(Provided data Opens)

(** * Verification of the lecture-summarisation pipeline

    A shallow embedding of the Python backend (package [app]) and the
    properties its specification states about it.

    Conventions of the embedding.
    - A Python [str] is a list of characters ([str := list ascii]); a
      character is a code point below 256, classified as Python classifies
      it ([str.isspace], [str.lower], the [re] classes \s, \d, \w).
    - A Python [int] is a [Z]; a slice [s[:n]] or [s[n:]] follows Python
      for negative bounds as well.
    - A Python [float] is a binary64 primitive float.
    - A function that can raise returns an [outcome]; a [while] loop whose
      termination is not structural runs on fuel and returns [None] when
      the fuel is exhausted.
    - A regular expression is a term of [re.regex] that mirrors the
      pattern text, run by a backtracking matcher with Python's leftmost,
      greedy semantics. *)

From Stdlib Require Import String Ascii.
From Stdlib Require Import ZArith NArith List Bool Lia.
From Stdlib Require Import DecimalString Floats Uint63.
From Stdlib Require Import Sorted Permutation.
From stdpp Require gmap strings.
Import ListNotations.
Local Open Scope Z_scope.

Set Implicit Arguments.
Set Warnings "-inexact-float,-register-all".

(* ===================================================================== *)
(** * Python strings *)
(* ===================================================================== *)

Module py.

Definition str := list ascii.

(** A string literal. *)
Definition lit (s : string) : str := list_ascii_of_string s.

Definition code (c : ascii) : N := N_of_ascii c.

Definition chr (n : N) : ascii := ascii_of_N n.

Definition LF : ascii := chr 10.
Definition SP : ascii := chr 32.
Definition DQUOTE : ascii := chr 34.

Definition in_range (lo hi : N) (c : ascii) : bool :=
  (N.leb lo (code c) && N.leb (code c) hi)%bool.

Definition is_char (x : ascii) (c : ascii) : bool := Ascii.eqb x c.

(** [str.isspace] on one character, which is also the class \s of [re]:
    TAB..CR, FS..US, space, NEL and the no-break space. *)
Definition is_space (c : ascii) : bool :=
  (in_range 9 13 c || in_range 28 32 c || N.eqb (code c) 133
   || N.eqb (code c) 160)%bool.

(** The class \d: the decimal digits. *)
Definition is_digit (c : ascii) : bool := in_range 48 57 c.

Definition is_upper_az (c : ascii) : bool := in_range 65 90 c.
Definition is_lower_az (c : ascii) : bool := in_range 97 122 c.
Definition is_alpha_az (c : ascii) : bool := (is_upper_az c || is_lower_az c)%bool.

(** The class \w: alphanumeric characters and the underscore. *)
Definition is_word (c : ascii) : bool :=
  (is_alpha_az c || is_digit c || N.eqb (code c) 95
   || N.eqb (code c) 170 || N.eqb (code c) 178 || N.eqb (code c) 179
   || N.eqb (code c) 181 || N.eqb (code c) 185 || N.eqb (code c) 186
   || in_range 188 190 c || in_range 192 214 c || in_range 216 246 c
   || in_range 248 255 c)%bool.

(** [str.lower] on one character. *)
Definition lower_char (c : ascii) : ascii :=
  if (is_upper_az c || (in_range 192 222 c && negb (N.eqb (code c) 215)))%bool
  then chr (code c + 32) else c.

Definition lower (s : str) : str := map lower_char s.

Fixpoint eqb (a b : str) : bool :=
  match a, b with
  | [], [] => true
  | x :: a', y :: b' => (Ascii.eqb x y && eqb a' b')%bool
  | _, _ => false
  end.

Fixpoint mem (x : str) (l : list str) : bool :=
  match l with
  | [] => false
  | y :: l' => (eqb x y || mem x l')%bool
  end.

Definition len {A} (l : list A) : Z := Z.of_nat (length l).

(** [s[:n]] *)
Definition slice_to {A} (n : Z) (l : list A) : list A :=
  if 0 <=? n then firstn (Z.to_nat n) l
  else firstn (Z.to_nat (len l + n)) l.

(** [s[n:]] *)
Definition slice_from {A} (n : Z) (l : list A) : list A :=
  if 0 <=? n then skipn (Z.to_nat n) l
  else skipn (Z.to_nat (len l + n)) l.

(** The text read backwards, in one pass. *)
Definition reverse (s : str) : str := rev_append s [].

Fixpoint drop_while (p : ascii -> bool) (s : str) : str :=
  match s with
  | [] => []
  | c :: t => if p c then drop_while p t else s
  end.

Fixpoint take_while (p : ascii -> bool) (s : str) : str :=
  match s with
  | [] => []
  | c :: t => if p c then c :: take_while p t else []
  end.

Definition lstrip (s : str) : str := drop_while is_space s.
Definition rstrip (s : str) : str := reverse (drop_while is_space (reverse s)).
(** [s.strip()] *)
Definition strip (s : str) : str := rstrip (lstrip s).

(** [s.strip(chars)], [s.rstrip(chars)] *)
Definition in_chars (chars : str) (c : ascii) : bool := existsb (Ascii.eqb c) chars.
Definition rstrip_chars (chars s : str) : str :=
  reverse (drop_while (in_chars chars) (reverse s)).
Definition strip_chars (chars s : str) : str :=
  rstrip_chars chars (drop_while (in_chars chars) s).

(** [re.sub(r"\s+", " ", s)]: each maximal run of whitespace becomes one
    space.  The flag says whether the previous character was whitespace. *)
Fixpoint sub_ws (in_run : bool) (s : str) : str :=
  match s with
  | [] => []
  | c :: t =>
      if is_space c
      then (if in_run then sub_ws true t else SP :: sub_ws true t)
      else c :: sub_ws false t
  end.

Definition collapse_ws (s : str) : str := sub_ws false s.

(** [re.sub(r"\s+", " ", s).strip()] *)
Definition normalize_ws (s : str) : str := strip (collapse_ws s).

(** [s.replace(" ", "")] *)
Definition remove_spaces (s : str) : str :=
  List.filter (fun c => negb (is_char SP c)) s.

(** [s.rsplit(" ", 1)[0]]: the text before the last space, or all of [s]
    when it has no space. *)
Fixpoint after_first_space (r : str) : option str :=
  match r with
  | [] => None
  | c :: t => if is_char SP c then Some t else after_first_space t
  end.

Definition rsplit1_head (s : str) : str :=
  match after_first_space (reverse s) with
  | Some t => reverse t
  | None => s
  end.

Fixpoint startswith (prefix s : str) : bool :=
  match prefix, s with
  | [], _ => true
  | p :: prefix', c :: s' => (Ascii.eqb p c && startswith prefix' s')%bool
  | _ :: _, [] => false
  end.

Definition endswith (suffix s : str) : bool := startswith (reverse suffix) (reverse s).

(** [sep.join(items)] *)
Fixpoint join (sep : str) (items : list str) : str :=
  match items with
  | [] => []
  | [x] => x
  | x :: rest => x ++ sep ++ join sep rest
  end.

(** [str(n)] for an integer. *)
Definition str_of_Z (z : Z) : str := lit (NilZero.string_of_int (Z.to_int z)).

(Provided data Closes)

To do.
From the first line to the last, transcribe the data exactly.

Task answer.
(** * Verification of the lecture-summarisation pipeline

    A shallow embedding of the Python backend (package [app]) and the
    properties its specification states about it.

    Conventions of the embedding.
    - A Python [str] is a list of characters ([str := list ascii]); a
      character is a code point below 256, classified as Python classifies
      it ([str.isspace], [str.lower], the [re] classes \s, \d, \w).
    - A Python [int] is a [Z]; a slice [s[:n]] or [s[n:]] follows Python
      for negative bounds as well.
    - A Python [float] is a binary64 primitive float.
    - A function that can raise returns an [outcome]; a [while] loop whose
      termination is not structural runs on fuel and returns [None] when
      the fuel is exhausted.
    - A regular expression is a term of [re.regex] that mirrors the
      pattern text, run by a backtracking matcher with Python's leftmost,
      greedy semantics. *)

From Stdlib Require Import String Ascii.
From Stdlib Require Import ZArith NArith List Bool Lia.
From Stdlib Require Import DecimalString Floats Uint63.
From Stdlib Require Import Sorted Permutation.
From stdpp Require gmap strings.
Import ListNotations.
Local Open Scope Z_scope.

Set Implicit Arguments.
Set Warnings "-inexact-float,-register-all".

(* ===================================================================== *)
(** * Python strings *)
(* ===================================================================== *)

Module py.

Definition str := list ascii.

(** A string literal. *)
Definition lit (s : string) : str := list_ascii_of_string s.

Definition code (c : ascii) : N := N_of_ascii c.

Definition chr (n : N) : ascii := ascii_of_N n.

Definition LF : ascii := chr 10.
Definition SP : ascii := chr 32.
Definition DQUOTE : ascii := chr 34.

Definition in_range (lo hi : N) (c : ascii) : bool :=
  (N.leb lo (code c) && N.leb (code c) hi)%bool.

Definition is_char (x : ascii) (c : ascii) : bool := Ascii.eqb x c.

(** [str.isspace] on one character, which is also the class \s of [re]:
    TAB..CR, FS..US, space, NEL and the no-break space. *)
Definition is_space (c : ascii) : bool :=
  (in_range 9 13 c || in_range 28 32 c || N.eqb (code c) 133
   || N.eqb (code c) 160)%bool.

(** The class \d: the decimal digits. *)
Definition is_digit (c : ascii) : bool := in_range 48 57 c.

Definition is_upper_az (c : ascii) : bool := in_range 65 90 c.
Definition is_lower_az (c : ascii) : bool := in_range 97 122 c.
Definition is_alpha_az (c : ascii) : bool := (is_upper_az c || is_lower_az c)%bool.

(** The class \w: alphanumeric characters and the underscore. *)
Definition is_word (c : ascii) : bool :=
  (is_alpha_az c || is_digit c || N.eqb (code c) 95
   || N.eqb (code c) 170 || N.eqb (code c) 178 || N.eqb (code c) 179
   || N.eqb (code c) 181 || N.eqb (code c) 185 || N.eqb (code c) 186
   || in_range 188 190 c || in_range 192 214 c || in_range 216 246 c
   || in_range 248 255 c)%bool.

(** [str.lower] on one character. *)
Definition lower_char (c : ascii) : ascii :=
  if (is_upper_az c || (in_range 192 222 c && negb (N.eqb (code c) 215)))%bool
  then chr (code c + 32) else c.

Definition lower (s : str) : str := map lower_char s.

Fixpoint eqb (a b : str) : bool :=
  match a, b with
  | [], [] => true
  | x :: a', y :: b' => (Ascii.eqb x y && eqb a' b')%bool
  | _, _ => false
  end.

Fixpoint mem (x : str) (l : list str) : bool :=
  match l with
  | [] => false
  | y :: l' => (eqb x y || mem x l')%bool
  end.

Definition len {A} (l : list A) : Z := Z.of_nat (length l).

(** [s[:n]] *)
Definition slice_to {A} (n : Z) (l : list A) : list A :=
  if 0 <=? n then firstn (Z.to_nat n) l
  else firstn (Z.to_nat (len l + n)) l.

(** [s[n:]] *)
Definition slice_from {A} (n : Z) (l : list A) : list A :=
  if 0 <=? n then skipn (Z.to_nat n) l
  else skipn (Z.to_nat (len l + n)) l.

(** The text read backwards, in one pass. *)
Definition reverse (s : str) : str := rev_append s [].

Fixpoint drop_while (p : ascii -> bool) (s : str) : str :=
  match s with
  | [] => []
  | c :: t => if p c then drop_while p t else s
  end.

Fixpoint take_while (p : ascii -> bool) (s : str) : str :=
  match s with
  | [] => []
  | c :: t => if p c then c :: take_while p t else []
  end.

Definition lstrip (s : str) : str := drop_while is_space s.
Definition rstrip (s : str) : str := reverse (drop_while is_space (reverse s)).
(** [s.strip()] *)
Definition strip (s : str) : str := rstrip (lstrip s).

(** [s.strip(chars)], [s.rstrip(chars)] *)
Definition in_chars (chars : str) (c : ascii) : bool := existsb (Ascii.eqb c) chars.
Definition rstrip_chars (chars s : str) : str :=
  reverse (drop_while (in_chars chars) (reverse s)).
Definition strip_chars (chars s : str) : str :=
  rstrip_chars chars (drop_while (in_chars chars) s).

(** [re.sub(r"\s+", " ", s)]: each maximal run of whitespace becomes one
    space.  The flag says whether the previous character was whitespace. *)
Fixpoint sub_ws (in_run : bool) (s : str) : str :=
  match s with
  | [] => []
  | c :: t =>
      if is_space c
      then (if in_run then sub_ws true t else SP :: sub_ws true t)
      else c :: sub_ws false t
  end.

Definition collapse_ws (s : str) : str := sub_ws false s.

(** [re.sub(r"\s+", " ", s).strip()] *)
Definition normalize_ws (s : str) : str := strip (collapse_ws s).

(** [s.replace(" ", "")] *)
Definition remove_spaces (s : str) : str :=
  List.filter (fun c => negb (is_char SP c)) s.

(** [s.rsplit(" ", 1)[0]]: the text before the last space, or all of [s]
    when it has no space. *)
Fixpoint after_first_space (r : str) : option str :=
  match r with
  | [] => None
  | c :: t => if is_char SP c then Some t else after_first_space t
  end.

Definition rsplit1_head (s : str) : str :=
  match after_first_space (reverse s) with
  | Some t => reverse t
  | None => s
  end.

Fixpoint startswith (prefix s : str) : bool :=
  match prefix, s with
  | [], _ => true
  | p :: prefix', c :: s' => (Ascii.eqb p c && startswith prefix' s')%bool
  | _ :: _, [] => false
  end.

Definition endswith (suffix s : str) : bool := startswith (reverse suffix) (reverse s).

(** [sep.join(items)] *)
Fixpoint join (sep : str) (items : list str) : str :=
  match items with
  | [] => []
  | [x] => x
  | x :: rest => x ++ sep ++ join sep rest
  end.

(** [str(n)] for an integer. *)
Definition str_of_Z (z : Z) : str := lit (NilZero.string_of_int (Z.to_int z)).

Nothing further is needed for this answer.